#### What you are asked to do
Below are several records. Retype exactly those lines running from the one with "item ← lift (UnbanSpaceMember" through the one with "when (negb member)", end lines included, and no others.

#### Stored data
^^^^^^^^

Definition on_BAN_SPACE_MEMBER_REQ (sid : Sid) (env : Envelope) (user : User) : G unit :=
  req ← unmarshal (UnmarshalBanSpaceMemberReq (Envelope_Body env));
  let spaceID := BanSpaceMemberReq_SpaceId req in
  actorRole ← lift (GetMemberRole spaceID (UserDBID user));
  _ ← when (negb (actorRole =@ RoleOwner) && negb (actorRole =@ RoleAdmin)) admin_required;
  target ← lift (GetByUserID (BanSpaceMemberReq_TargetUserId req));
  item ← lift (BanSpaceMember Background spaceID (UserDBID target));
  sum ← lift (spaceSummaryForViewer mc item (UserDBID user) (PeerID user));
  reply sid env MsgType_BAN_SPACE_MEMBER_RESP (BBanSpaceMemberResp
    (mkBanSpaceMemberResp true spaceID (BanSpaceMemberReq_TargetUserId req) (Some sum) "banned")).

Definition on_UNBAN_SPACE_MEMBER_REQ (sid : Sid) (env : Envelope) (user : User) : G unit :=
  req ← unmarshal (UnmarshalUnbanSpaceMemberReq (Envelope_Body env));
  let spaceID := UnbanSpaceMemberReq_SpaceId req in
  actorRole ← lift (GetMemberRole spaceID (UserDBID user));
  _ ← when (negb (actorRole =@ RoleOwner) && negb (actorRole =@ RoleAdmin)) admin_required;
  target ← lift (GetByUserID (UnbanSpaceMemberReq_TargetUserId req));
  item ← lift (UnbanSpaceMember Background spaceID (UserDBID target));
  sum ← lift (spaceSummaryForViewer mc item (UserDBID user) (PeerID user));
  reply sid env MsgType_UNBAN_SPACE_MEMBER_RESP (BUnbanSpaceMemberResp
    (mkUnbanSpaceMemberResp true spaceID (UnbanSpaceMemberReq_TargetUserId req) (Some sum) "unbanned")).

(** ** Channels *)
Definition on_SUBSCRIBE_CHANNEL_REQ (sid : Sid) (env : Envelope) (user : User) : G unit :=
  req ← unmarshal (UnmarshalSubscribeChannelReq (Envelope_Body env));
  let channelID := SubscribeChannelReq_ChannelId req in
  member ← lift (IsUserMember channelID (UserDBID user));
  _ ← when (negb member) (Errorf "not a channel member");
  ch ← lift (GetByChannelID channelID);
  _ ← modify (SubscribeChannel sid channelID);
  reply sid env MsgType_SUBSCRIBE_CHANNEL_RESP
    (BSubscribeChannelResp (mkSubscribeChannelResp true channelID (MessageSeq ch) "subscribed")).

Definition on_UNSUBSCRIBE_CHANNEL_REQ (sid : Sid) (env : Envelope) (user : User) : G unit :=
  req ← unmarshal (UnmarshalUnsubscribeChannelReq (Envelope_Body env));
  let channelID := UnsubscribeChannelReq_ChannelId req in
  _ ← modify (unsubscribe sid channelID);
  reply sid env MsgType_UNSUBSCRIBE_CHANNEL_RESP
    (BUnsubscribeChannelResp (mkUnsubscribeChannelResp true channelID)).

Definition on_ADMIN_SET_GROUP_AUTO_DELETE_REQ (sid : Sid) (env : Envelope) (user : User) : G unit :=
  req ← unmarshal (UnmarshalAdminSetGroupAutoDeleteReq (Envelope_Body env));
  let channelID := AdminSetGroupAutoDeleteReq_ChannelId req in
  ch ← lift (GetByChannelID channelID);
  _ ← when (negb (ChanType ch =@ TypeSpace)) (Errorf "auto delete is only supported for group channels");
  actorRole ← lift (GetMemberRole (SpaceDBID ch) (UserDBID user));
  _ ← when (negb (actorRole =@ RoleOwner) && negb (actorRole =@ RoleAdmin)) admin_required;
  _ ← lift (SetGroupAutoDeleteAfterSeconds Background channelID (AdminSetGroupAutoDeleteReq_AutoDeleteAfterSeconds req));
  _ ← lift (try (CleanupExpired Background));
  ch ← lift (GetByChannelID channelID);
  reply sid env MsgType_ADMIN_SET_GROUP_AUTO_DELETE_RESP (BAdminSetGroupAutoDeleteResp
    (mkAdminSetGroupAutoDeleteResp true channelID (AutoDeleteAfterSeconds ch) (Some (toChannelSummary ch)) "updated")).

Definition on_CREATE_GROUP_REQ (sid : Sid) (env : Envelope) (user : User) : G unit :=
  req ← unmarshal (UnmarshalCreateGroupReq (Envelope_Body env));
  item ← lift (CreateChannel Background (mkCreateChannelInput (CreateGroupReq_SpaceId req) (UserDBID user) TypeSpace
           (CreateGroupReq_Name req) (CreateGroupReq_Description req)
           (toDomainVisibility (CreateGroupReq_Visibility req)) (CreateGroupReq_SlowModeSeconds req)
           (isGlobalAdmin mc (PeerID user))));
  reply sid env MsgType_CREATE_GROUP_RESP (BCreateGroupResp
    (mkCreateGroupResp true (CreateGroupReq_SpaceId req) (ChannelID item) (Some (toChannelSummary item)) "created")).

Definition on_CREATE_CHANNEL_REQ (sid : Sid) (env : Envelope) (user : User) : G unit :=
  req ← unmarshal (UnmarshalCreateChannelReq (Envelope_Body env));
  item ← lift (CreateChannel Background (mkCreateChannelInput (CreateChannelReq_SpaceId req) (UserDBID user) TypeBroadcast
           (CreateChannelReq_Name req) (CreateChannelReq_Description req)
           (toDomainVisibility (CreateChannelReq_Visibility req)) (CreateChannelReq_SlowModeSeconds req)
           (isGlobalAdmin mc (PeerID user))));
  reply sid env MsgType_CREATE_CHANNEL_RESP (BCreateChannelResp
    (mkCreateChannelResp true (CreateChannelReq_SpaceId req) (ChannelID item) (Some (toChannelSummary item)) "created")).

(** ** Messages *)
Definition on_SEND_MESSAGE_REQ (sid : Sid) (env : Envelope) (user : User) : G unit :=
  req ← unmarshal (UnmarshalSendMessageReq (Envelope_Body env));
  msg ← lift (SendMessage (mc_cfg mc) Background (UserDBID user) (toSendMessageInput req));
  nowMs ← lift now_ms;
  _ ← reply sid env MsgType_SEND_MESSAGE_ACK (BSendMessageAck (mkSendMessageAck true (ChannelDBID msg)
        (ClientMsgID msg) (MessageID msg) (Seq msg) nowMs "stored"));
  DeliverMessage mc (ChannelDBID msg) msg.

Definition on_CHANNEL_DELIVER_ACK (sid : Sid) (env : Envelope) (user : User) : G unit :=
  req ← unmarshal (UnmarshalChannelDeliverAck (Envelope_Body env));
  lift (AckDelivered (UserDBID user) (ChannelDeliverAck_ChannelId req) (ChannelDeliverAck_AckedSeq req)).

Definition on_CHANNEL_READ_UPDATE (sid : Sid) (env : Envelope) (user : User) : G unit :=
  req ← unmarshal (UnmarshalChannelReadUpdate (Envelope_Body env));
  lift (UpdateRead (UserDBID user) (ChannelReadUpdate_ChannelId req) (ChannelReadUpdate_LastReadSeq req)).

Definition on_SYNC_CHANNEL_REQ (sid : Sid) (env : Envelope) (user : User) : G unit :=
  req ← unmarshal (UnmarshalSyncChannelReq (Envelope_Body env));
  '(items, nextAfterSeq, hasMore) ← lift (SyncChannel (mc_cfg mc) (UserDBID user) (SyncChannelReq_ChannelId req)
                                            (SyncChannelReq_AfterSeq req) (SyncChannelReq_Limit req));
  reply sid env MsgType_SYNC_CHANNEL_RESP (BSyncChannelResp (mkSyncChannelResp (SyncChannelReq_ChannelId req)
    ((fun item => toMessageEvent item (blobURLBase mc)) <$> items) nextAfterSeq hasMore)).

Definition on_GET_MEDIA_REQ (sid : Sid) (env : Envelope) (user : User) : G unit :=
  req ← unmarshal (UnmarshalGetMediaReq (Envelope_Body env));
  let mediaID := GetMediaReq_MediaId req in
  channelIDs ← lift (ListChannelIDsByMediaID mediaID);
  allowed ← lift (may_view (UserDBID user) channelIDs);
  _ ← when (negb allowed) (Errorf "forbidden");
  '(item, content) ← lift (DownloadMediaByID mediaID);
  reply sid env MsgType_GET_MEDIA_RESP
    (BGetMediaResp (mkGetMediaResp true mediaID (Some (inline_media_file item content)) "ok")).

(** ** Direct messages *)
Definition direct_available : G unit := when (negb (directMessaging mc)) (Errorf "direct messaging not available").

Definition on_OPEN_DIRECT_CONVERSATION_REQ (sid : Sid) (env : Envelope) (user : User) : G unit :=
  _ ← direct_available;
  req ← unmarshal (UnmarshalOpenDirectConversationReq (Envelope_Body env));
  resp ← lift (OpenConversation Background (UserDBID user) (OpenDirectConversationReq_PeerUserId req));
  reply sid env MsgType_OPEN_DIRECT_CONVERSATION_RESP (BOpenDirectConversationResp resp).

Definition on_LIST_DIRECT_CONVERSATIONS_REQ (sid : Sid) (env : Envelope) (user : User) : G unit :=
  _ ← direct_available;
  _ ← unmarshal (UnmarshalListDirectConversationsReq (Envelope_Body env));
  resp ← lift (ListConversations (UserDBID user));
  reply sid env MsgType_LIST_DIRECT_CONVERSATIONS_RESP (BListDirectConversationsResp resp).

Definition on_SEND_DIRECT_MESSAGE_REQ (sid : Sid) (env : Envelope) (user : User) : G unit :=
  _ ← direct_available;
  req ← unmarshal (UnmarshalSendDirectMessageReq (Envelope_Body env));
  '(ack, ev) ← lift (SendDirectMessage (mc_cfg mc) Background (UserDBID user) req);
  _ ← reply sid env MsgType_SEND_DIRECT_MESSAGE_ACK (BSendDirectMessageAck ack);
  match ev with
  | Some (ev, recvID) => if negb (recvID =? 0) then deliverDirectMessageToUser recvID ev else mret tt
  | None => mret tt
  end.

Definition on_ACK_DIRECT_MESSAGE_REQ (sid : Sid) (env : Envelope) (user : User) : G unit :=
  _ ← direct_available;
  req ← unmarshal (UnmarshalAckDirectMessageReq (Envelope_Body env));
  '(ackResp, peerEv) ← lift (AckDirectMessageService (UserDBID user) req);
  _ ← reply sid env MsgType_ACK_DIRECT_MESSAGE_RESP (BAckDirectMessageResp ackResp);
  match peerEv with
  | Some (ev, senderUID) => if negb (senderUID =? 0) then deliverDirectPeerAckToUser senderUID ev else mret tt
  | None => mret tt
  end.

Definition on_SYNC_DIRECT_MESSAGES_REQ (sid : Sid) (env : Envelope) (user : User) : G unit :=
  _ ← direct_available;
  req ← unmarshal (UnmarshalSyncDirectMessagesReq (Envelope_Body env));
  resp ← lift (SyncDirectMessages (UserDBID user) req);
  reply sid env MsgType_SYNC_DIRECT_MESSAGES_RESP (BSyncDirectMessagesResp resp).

^^^^^^^^

#### Response
  item ← lift (UnbanSpaceMember Background spaceID (UserDBID target));
  sum ← lift (spaceSummaryForViewer mc item (UserDBID user) (PeerID user));
  reply sid env MsgType_UNBAN_SPACE_MEMBER_RESP (BUnbanSpaceMemberResp
    (mkUnbanSpaceMemberResp true spaceID (UnbanSpaceMemberReq_TargetUserId req) (Some sum) "unbanned")).

(** ** Channels *)
Definition on_SUBSCRIBE_CHANNEL_REQ (sid : Sid) (env : Envelope) (user : User) : G unit :=
  req ← unmarshal (UnmarshalSubscribeChannelReq (Envelope_Body env));
  let channelID := SubscribeChannelReq_ChannelId req in
  member ← lift (IsUserMember channelID (UserDBID user));
  _ ← when (negb member) (Errorf "not a channel member");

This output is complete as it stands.